Given the slim lead and the humungous voter turn-out, both in person and via mail-in ballots, America is clearly on the edge. The New York Times election needle keeps quaking furiously, and the famed pollsters Nate Silver and Nate Cohn get cursed aplenty over how they underestimated Trump the fan base. This, despite ample evidence on social media, which saw staggering engagement for far-right fake news items, particularly on Facebook, while the mainstream media gradually learned to counter Trump’s blatant lies and repeated incitements to white supremacist violence.
Swing states or not, America right now is a deeply divided country, reminiscent of the mid-nineteenth century civil war era, or the 1960s civil rights movement years. Trump might be an incompetent sociopath but he’s very well a sociopath who entertains via performing overt white supremacy, the deep underbed of American history. Racial fascism and racial capitalism, systemic exploitation of black economic and social labour, is the substratum of American “exceptionalism”, this oldest and flawed democracy. Seething under “universal values” have been policies and systems that have marginalised, devalued and disenfranchised millions for two centuries. Any progressive, democratic, grounds-up movement within America has been about bridging the massive gaps between the historically privileged and their victims. Potential loss or reclamation of longstanding privilege, such as losing the racial upper hand, and by implication, the socio-economic top spot, is the premise on which most of the American elections have been fought. The 2020 polls are thus both typical and unprecedented in accurately representing the tensions underlying American domestic politics.

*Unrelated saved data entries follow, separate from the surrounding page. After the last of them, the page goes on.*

(** X1.  An option applied twice is the option applied once. *)
Theorem applyOption_idempotent (o : Option) (c : config) :
  applyOption o (applyOption o c) = applyOption o c.
Proof.
  destruct o; unfold applyOption;
    repeat match goal with
           | |- context [if ?b then _ else _] => destruct b
           end;
    try reflexivity; config_eq;
    rewrite ?insert_insert_eq; try reflexivity;
    rewrite ?(insert_insert_ne _ "top" "eyes") by discriminate;
    now rewrite ?insert_insert_eq.
Qed.

(** Closes a goal whose context says that two options write one entry. *)
Ltac same_entry Hd :=
  let pick := solve [repeat first [left; congruence | right]] in
  exfalso;
  first [ solve [eapply Hd; [left; reflexivity | pick]]
        | solve [eapply Hd; [right; left; reflexivity | pick]]
        | solve [eapply Hd; [do 2 right; left; reflexivity | pick]]
        | solve [eapply Hd; [do 3 right; left; reflexivity | pick]]
        | solve [eapply Hd; [do 4 right; left; reflexivity | pick]] ].

Lemma applyOption_swap (o1 o2 : Option) (c : config) :
  disjointWrites o1 o2 ->
  applyOption o1 (applyOption o2 c) = applyOption o2 (applyOption o1 c).
Proof.
  intros Hd. unfold disjointWrites in Hd.
  destruct o1, o2; cbn [writes] in Hd; try same_entry Hd; unfold applyOption;
    repeat match goal with
           | |- context [if ?b then _ else _] => destruct b
           end;
    try reflexivity; config_eq; try reflexivity;
    apply map_eq; intros i; rewrite !lookup_insert; repeat case_decide; subst;
    try reflexivity; try discriminate; same_entry Hd.
Qed.

Lemma fold_left_permutation {A B : Type} (f : B -> A -> B) (l l' : list A) :
  l ≡ₚ l' ->
  (forall x y, In x l -> In y l -> forall c, f (f c x) y = f (f c y) x) ->
  forall c, fold_left f l c = fold_left f l' c.
Proof.
  induction 1 as [|x l l' Hp IH|x y l|l l' l'' Hp1 IH1 Hp2 IH2]; intros Hc c.
  - reflexivity.
  - cbn [fold_left]. apply IH. intros a b Ha Hb. apply Hc; now right.
  - cbn [fold_left]. f_equal. apply Hc; [left | right; left]; reflexivity.
  - rewrite IH1 by exact Hc. apply IH2. intros a b Ha Hb.
    apply Hc; eapply Permutation_in; try eassumption; now symmetry.
Qed.

(** X2.  Options that pairwise write no common entry can be given in any
    order: the configuration, and so the document, is the same. *)
Theorem disjoint_options_commute (opts opts' : list Option) :
  pairwiseDisjoint opts -> opts ≡ₚ opts' ->
  applyOptions opts = applyOptions opts'
  /\ forall input, Generate input opts = Generate input opts'.
Proof.
  intros Hd Hp.
  assert (applyOptions opts = applyOptions opts') as E.
  { unfold applyOptions. apply fold_left_permutation; [exact Hp|].
    intros o1 o2 H1 H2 c. destruct (Hd o1 o2 H1 H2) as [->|Hw]; [reflexivity|].
    symmetry. now apply applyOption_swap. }
  split; [exact E|]. intros input. unfold Generate. now rewrite E.
Qed.

(** X3.  Of two options of one constructor for one part, the later one, when
    it passes its checks, is the one that counts; a gender counts when it
    is a female or a male keyword. *)
Theorem later_option_overrides (o1 o2 : Option) (c : config) :
  sameTarget o1 o2 = true -> accepted o2 = true ->
  applyOption o2 (applyOption o1 c) = applyOption o2 c.
Proof.
  intros Ht Ha.
  destruct o1, o2; try discriminate Ht; cbn [sameTarget accepted] in Ht, Ha;
    try (apply String.eqb_eq in Ht); unfold applyOption;
    try (rewrite Ha); try (rewrite Ht);
    repeat match goal with
           | |- context [if ?b then _ else _] => destruct b
           end;
    try discriminate Ha; try reflexivity; config_eq; try reflexivity;
    apply map_eq; intros i; rewrite !lookup_insert; repeat case_decide; subst;
    try reflexivity; congruence.
Qed.

(** X4.  A gender that is no keyword, applied after a female or male one,
    widens the allowed lists but leaves the themes that the keyword forced
    for top and eyes: they stay C after female and B after male. *)
Theorem unisex_after_gender_keeps_themes (g1 g2 name : string) (c : config) (v : Z)
        (theme0 : string) :
  accepted (WithGender g1) = true -> accepted (WithGender g2) = false ->
  name = "top" \/ name = "eyes" ->
  resolveTheme (applyOption (WithGender g2) (applyOption (WithGender g1) c)) name v theme0
  = Returns (if isFemale (ToLower (strings_TrimSpace g1)) then "C" else "B")
  /\ allowedVersions (applyOption (WithGender g2) (applyOption (WithGender g1) c)) !! "top"
     = Some ["01"; "03"; "04"; "05"; "07"; "10"; "14"].
Proof.
  cbn [accepted]. intros H1 H2 Hn. apply orb_false_iff in H2 as [H2 H3].
  rewrite (withGender_unisex g2 _ H2 H3). unfold withUnisex, applyOption, resolveTheme.
  destruct (isFemale (ToLower (strings_TrimSpace g1))); cbn [orb] in H1;
    [|rewrite H1];
    cbn [withoutBackground selectedTheme forcePartV allowedVersions partTheme
         allowedThemes disabledParts overrideColors];
    (split; [destruct Hn as [-> | ->]; now rewrite !lookup_insert |]);
    rewrite lookup_insert_ne by discriminate; apply lookup_insert_eq.
Qed.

The similarities, as well as differences, with India are staggering. USA, like India, is a country split wide open over issues so contentious that elections are haplessly failing to resolve them in a bipartisan manner. That almost 50 per cent of the voting population chose a lying racist sexist rape-accused, fraud-accused, almost-impeached Trump is a strong indication over extreme anxieties determining American politics today. It’s not even a clear-cut black versus white binary as Trump is supposed to have garnered support from Latinos, even sections of African-Americans and LGBT peoples. While American writer Isabel Wilkerson compares the American racial structure with the Indian caste system, the multiple fault-lines nevertheless portray a society in deep churning trying to be timelessly repressive in modern ways and resisting the oppressive innovations.

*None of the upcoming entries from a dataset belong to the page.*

(** * Med-AL-SSL: the label-budget round of the training harness

    A shallow embedding of [utils.py] and [data/cifar10_dataset.py]:
    index arrays are lists of integers, boolean masks are lists of
    booleans updated in place, fallible framework calls return [option]
    or a sum with the exception raised, and the random generator is an
    explicit stream of draws threaded through the calls that consume it. *)

From Stdlib Require Import ZArith Floats Uint63 Ascii String.
From stdpp Require Import base option list.

Local Open Scope Z_scope.

(** ** Array indexing as the framework does it *)

Module Indexing.

(** An integer index into an array of [n] elements: a negative index
    counts from the end, anything outside [-n, n) raises IndexError. *)
Definition norm_index (n : nat) (p : Z) : option nat :=
  if bool_decide (0 <= p < Z.of_nat n) then Some (Z.to_nat p)
  else if bool_decide (- Z.of_nat n <= p < 0) then Some (Z.to_nat (p + Z.of_nat n))
  else None.

(** [a[p]] for an integer [p]. *)
Definition getitem {A} (a : list A) (p : Z) : option A :=
  i ← norm_index (length a) p; a !! i.

(** [a[p] = x] for an integer [p]. *)
Definition setitem {A} (a : list A) (p : Z) (x : A) : option (list A) :=
  i ← norm_index (length a) p; Some (<[i:=x]> a).

(** [a[ps] = x] for an integer index array [ps]: every position named is
    overwritten, in order. *)
Fixpoint setitems {A} (a : list A) (ps : list Z) (x : A) : option (list A) :=
  match ps with
  | [] => Some a
  | p :: ps' => a' ← setitem a p x; setitems a' ps' x
  end.

(** [a[mask]] for a boolean mask of the array's length: the elements
    under a [true], in the array's order. *)
Fixpoint bool_index {A} (a : list A) (mask : list bool) : list A :=
  match a, mask with
  | x :: a', b :: mask' =>
      if b then x :: bool_index a' mask' else bool_index a' mask'
  | _, _ => []
  end.

(** The elements of [a] whose position satisfies [keep], in the array's
    order; [k] is the position of the head. *)
Fixpoint select_from {A} (keep : nat → bool) (k : nat) (a : list A) : list A :=
  match a with
  | [] => []
  | x :: a' =>
      if keep k then x :: select_from keep (S k) a' else select_from keep (S k) a'
  end.

Definition at_positions {A} (ps : list Z) (a : list A) : list A :=
  select_from (λ i, bool_decide (Z.of_nat i ∈ ps)) 0 a.

Definition off_positions {A} (ps : list Z) (a : list A) : list A :=
  select_from (λ i, negb (bool_decide (Z.of_nat i ∈ ps))) 0 a.

End Indexing.

Import Indexing.

(** ** [postprocess_indices] *)

(** [unlabeled_mask = torch.ones(len(unlabeled_indices)); unlabeled_mask[samples_indices] = 0]
    then the labeled array grows by the masked-out elements and the
    unlabeled array keeps the others. *)
Definition postprocess_indices (labeled_indices unlabeled_indices samples_indices : list Z)
  : option (list Z * list Z) :=
  let unlabeled_mask := replicate (length unlabeled_indices) true in
  unlabeled_mask ← setitems unlabeled_mask samples_indices false;
  let labeled_indices :=
    labeled_indices ++ bool_index unlabeled_indices (negb <$> unlabeled_mask) in
  let unlabeled_indices := bool_index unlabeled_indices unlabeled_mask in
  Some (labeled_indices, unlabeled_indices).

(** Nonnegative in-range positions, the ones a sampler hands out. *)
Definition valid_positions {A} (a : list A) (ps : list Z) : Prop :=
  Forall (λ p, 0 <= p < Z.of_nat (length a)) ps.

Section indexing_facts.
Context {A : Type}.
Implicit Types (a : list A) (mask : list bool) (ps : list Z).

Lemma norm_index_valid n p :
  0 <= p < Z.of_nat n → norm_index n p = Some (Z.to_nat p).
Proof. intros H. unfold norm_index. by rewrite bool_decide_eq_true_2. Qed.

Lemma norm_index_lt n p i : norm_index n p = Some i → (i < n)%nat.
Proof.
  unfold norm_index. repeat case_bool_decide; intros [= <-]; lia.
Qed.

Lemma setitems_length {B} (l : list B) ps x l' :
  setitems l ps x = Some l' → length l' = length l.
Proof.
  revert l. induction ps as [|p ps IH]; simpl; intros l H.
  - by injection H as <-.
  - unfold setitem in H. destruct (norm_index (length l) p) as [i|]; [|done].
    simpl in H. apply IH in H. by rewrite length_insert in H.
Qed.

(** Clearing valid positions succeeds, and a cell of the result is
    [false] exactly where it was named or already [false]. *)
Lemma setitems_valid mask ps :
  Forall (λ p, 0 <= p < Z.of_nat (length mask)) ps →
  ∃ mask', setitems mask ps false = Some mask' ∧
    length mask' = length mask ∧
    ∀ i, (i < length mask)%nat →
      mask' !! i = if bool_decide (Z.of_nat i ∈ ps) then Some false else mask !! i.
Proof.
  revert mask. induction ps as [|p ps IH]; intros mask Hv.
  - exists mask. split; [done|]. split; [done|]. intros i _.
    rewrite bool_decide_eq_false_2; [done|]. by intros ?%elem_of_nil.
  - apply Forall_cons in Hv as [Hp Hv].
    destruct (IH (<[Z.to_nat p:=false]> mask)) as (mask' & Hs & Hl & Hm).
    { by rewrite length_insert. }
    exists mask'. simpl. unfold setitem. rewrite norm_index_valid by done.
    simpl. split; [done|]. rewrite length_insert in Hl, Hm. split; [done|].
    intros i Hi. rewrite (Hm i Hi).
    destruct (decide (Z.of_nat i ∈ ps)) as [Hin|Hin].
    + rewrite !bool_decide_eq_true_2; [done| |done]. by right.
    + rewrite (bool_decide_eq_false_2 _ Hin).
      destruct (decide (i = Z.to_nat p)) as [->|Hne].
      * rewrite list_lookup_insert_eq by lia.
        rewrite bool_decide_eq_true_2; [done|]. rewrite Z2Nat.id by lia. by left.
      * rewrite list_lookup_insert_ne by done.
        rewrite bool_decide_eq_false_2; [done|].
        intros [Heq|?]%elem_of_cons; [lia|done].
Qed.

Trumpism and Modism are similar to the extent that both have branded institutions as unnecessary to political success, preferring telegenic performance over substantial critique of any real institutional shortcomings. Both are adept at exploiting chronic grievances, playing off one community of vulnerables against another. Add to that the gargantuan mis/disinformation ecosystems created by the near-totalitarian States that both have created, rivalling Soviet-era Russia in propaganda, but missing deplorably its super scientific temper. In fact, in both America and India, the divisions are, more than anything else, along the lines of information versus mis/disinformation, reality versus delusions, comprehensive democratic equality versus entrenching hierarchies of race, class, gender, religion and nativism.
Yet, there’s a crucial difference between India and America, and that is the institutions in America, despite the abysmal state they are in, still function with some degree of objectivity. In India, the capture of every institution – whether the judiciary, the media, the Election Commission, the tribunals overseeing environmental, land, water resources, forests, etc – is complete. Legislature in India has been made almost redundant with the brute parliamentary majority of the ruling BJP, which steamrolls every oppressive law through Parliament by the sheer dint of numbers and disregard for constitutional values. While the courts in Georgia and Michigan dismissed a despotic Trump’s lawsuit to stop counting the ballots, courts in India disregard any legitimate grievances against the extremely questionable electronic voting machines, and this obsession with quick results in place of accurate results where every vote matters.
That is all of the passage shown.